David Schraven [00:38:22]:
Der war aus der Gruppe rund den Ali.
Uwe Martin [00:38:25]:
Ok
David Schraven [00:38:25]:
Den habe ich gesehen und wusste, dass es den gibt. Der ist talentiert, der kann was. Aber weil er Tschicksal ist, hat er den in die Lkw-Wäsche gespült. Dann habe ich gesagt, komm zu uns. Dann ist das erst mal eine Aufgabe, Arbeitsweise beizubringen. Dann hat er erst mal ein Praktikum gemacht. Und dann halt ein Volontariat. Und in der Zeit mit dem Volontariat habe ich mit dem das Konzept für die Jugendredaktion aufgebaut. Und der hat dann die erste Jugendredaktion geleitet, hat dann den nächsten Schritt gemacht. Und so wächst das immer weiter. Und das geht halt immer die Menschen, immer das Individuum, nicht um die Masse.
Uwe Martin [00:39:06]:
Also das heißt, der spricht dann die Jugendlichen an, die jetzt hier reden?
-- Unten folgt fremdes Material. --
Lemma take_smallest p n t : smallest p n t (take n (order_by_asc mr_queue_index (find p t))).
Proof.
  set (l := order_by_asc mr_queue_index (find p t)).
  assert (∀ r, r ∈ l ↔ r ∈ t ∧ p r = true) as Hl.
  { intros r. unfold l. by rewrite elem_of_order_by_asc, elem_of_find. }
  pose proof (order_by_asc_sorted mr_queue_index (find p t)) as Hs. fold l in Hs.
  rewrite <- (take_drop n l) in Hs. apply StronglySorted_app_le in Hs as [Hs Hle].
  split_and!.
  - rewrite length_take. lia.
  - done.
  - intros Hnd. assert (NoDup (map mr_queue_index l)) as Hndl.
    { unfold l, order_by_asc, find. rewrite merge_sort_Permutation, scan_perm.
      by apply NoDup_map_filter. }
    rewrite <- (take_drop n l), map_app in Hndl. by apply NoDup_app in Hndl as [? _].
  - intros r Hr. apply Hl. rewrite <- (take_drop n l), elem_of_app. by left.
  - intros r r' Hr Hp Hnot Hr'. apply Hle; [done|].
    assert (r ∈ l) as Hin by (by apply Hl).
    rewrite <- (take_drop n l), elem_of_app in Hin. by destruct Hin.
  - intros r Hr Hp Hlen. rewrite length_take in Hlen.
    rewrite take_ge by lia. by apply Hl.
Qed.

Lemma select_messages_spec p n d ms d' :
  select_messages p n d = (Ok ms, d') →
  d' = d ∧ ∃ rows, smallest p n (l1_message d) rows ∧
    Forall2 (λ r m, L1MessageEnvelope_from (E := DatabaseError) r = Ok m) rows ms.
Proof.
  unfold select_messages, bind, get, lift. intros [= Hms <-]. split; [done|].
  eexists. split; [apply take_smallest|]. by apply map_l1_message_result_map.
Qed.

(** asking for [n] messages from a queue index returns the stored messages with the [n] smallest
    indices at or above it, in queue order. *)
Theorem get_n_l1_messages_from_index q n d ms d' :
  get_n_l1_messages (Some (QueueIndex q)) n d = (Ok ms, d') →
  d' = d ∧ ∃ rows, smallest (λ r, q <=? mr_queue_index r) n (l1_message d) rows ∧
    Forall2 (λ r m, L1MessageEnvelope_from (E := DatabaseError) r = Ok m) rows ms.
Proof. apply select_messages_spec. Qed.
David Schraven [00:39:09]:
Der hat dann damals die Jugendlichen angesprochen, der hat dann das weitergeführt. Ich kann das nicht machen, ich bin zu alt. Ich hatte ja nachher für einen Kinderschein. Ich habe denen gesagt, nee, das müssen Jugendliche machen, aber ich kann dafür sorgen, dass ich junge Leute beschäftige, die das können.
Uwe Martin [00:39:22]:
Also du schaffst da wieder, wie auch auf diesem Marktplatz oder mit dieser Redaktion eine Anlaufstelle, ein soziales Gefüge oder so, wo dann Sachen passieren können.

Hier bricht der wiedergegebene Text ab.